Les ans rapides passent et sans faire de bruit
Mais on entend encore ce refrain monotone
Comme le chat qui dort et doucement ronronne
Ne nous ennuie pas, souhait qui passe, et fuis !

Des passants de tout âge, à l'air fort soucieux
S'en vont par les chemins, en répétant l'étrenne
De ceux qui s'impatientent, attendant que l'on vienne
D'autres, aux yeux en pleurs, n'auront plus aucun voeux.

Pour ce dernier qui pleure n'ayant que désespoir
Que l'on soit vieux ou neuf plus rien ne lui importe
C'est l'éternel hiver et comme feuille morte
Que le passant piétine sans s'en apercevoir.

Que de beaux souvenirs rappelleront ces jours
Qui viennent s'ajouter comme dans les annales
Aux choses qui pourtant nous resteront banales
Mais c'est un souvenir que l'on garde toujours.

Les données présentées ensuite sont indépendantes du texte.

(** The condition at lines 304-306. *)
Definition fires (c : cron_time) (hour minute : Z) : bool :=
  match cron_hour c with None => true | Some hs => bool_decide (hour ∈ hs) end
  && match cron_minute c with None => true | Some ms => bool_decide (minute ∈ ms) end.

(** Line 297. *)
Definition required_tfs (cfg : symbol_cfg) : list string :=
  filter (λ tf, tf ∈ get_required_tfs cfg) (tf_cron.*1).

(** The body of the [for] at lines 302-309 for one timeframe. *)
Definition fire_tf (timer : Z) (tfs_chart : gmap string DataFrame) (tf : string)
  : M (gmap string DataFrame) :=
  cron <~ lift (cron_lookup tf_cron tf) (KeyError tf) ;;
  if fires cron (hour_of timer) (minute_of timer) then
    tf_chart <~ lift (tfs_chart !! tf) (KeyError tf) ;;
    let last_kline := head1 tf_chart in
    let tfs_chart := <[tf := tail1 tf_chart]> tfs_chart in
    emit (TraderOnKline tf last_kline) ;;;
    ret tfs_chart
  else ret tfs_chart.

(** The [while] at lines 299-309; the recursion is on a bound for the
    number of iterations, the test of the loop is the one of the source. *)
Fixpoint replay_loop (fuel : nat) (tfs : list string) (timer end_time : Z)
    (tfs_chart : gmap string DataFrame) : M (gmap string DataFrame) :=
  if decide (timer ≤ end_time) then
    match fuel with
    | O => out_of_fuel
    | S fuel' =>
        let timer := timer + 60 in
        tfs_chart' <~ for_each tfs tfs_chart (fire_tf timer) ;;
        replay_loop fuel' tfs timer end_time tfs_chart'
    end
  else ret tfs_chart.

(** A bound for the number of iterations of the loop from [timer]. *)
Definition replay_fuel (timer end_time : Z) : nat :=
  Z.to_nat ((end_time - timer) / 60 + 1).

Definition backtest_bot_trader (cfg : symbol_cfg) : M Trader :=
  let bot_trader := mkTrader cfg in
  emit (TraderNew cfg) ;;;
  emit TraderInitStrategies ;;;
  tfs_chart <~ load_charts cfg ;;
  al <~ align tfs_chart ;;
  emit (TraderInitChart (al_init al)) ;;;
  emit TraderAttachOms ;;;
  let timer := al_max_time al in
  let end_time := al_end_time al in
  log INFO (MsgStartTimer timer end_time) ;;;
  replay_loop (replay_fuel timer end_time) (required_tfs cfg) timer end_time
              (al_replay al) ;;;
  ret bot_trader.

(** *** [start] (lines 315-332) *)

Fixpoint start_loop (cfgs : list symbol_cfg) (c : nat) (bot_traders : list Trader)
  : M (list Trader) :=
  match cfgs with
  | [] => ret bot_traders
  | cfg :: cfgs' =>
      log INFO (MsgBacktestBot (symbol cfg)) ;;;
      bot_trader <~ backtest_bot_trader cfg ;;
      let bot_traders := bot_traders ++ [bot_trader] in
      let c := S c in
      if decide (2 ≤ c)%nat then ret bot_traders
      else start_loop cfgs' c bot_traders
  end.

(** [start]; the value is [self.bot_traders] when it returns. *)
Definition start : M (list Trader) :=
  ok <~ ensure_data_files ;;
  if negb ok then log ERROR MsgEnsureFailed ;;; ret []
  else
    log INFO MsgStartBacktesting ;;;
    bot_traders <~ start_loop symbols_config 0%nat [] ;;
    log INFO MsgBacktestingFinished ;;;
    ret bot_traders.

End BackTest.

(** ** Observations on a trace *)

(** The fetch attempts, as the tuples handed to the download routine. *)
Definition fetch_of (e : event) : option RequiredFile :=
  match e with
  | DownloadMonthly sym interval m y => Some (sym, interval, y, m)
  | _ => None
  end.

Definition fetches (tr : list event) : list RequiredFile := omap fetch_of tr.

(** The rows handed to [on_kline] for one timeframe, in order of delivery. *)
Definition delivery_of (tf : string) (e : event) : list row :=
  match e with
  | TraderOnKline tf' kline => if decide (tf' = tf) then rows kline else []
  | _ => []
  end.

Definition delivered (tf : string) (tr : list event) : list row :=
  mjoin (delivery_of tf <$> tr).

(** The symbol entries for which a [Trader] was built. *)
Definition backtested_of (e : event) : option symbol_cfg :=
  match e with TraderNew cfg => Some cfg | _ => None end.

Definition backtested (tr : list event) : list symbol_cfg := omap backtested_of tr.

Combien d'inimitiés ont retrouvé la paix
Et de parents lointains, joyeux se réunissent:
Des nobles, des savants et des humbles s'unissent
Pour porter leurs souhaits, mais sont-ils toujours vrais?

Les jours fort inquiets se succèdent sans fin:
Ils reviendront à nous toujours plus nostalgiques
Et, dans le ciel couvert résonnent plus mystiques
Les accords dissonants de cet ancien refrain.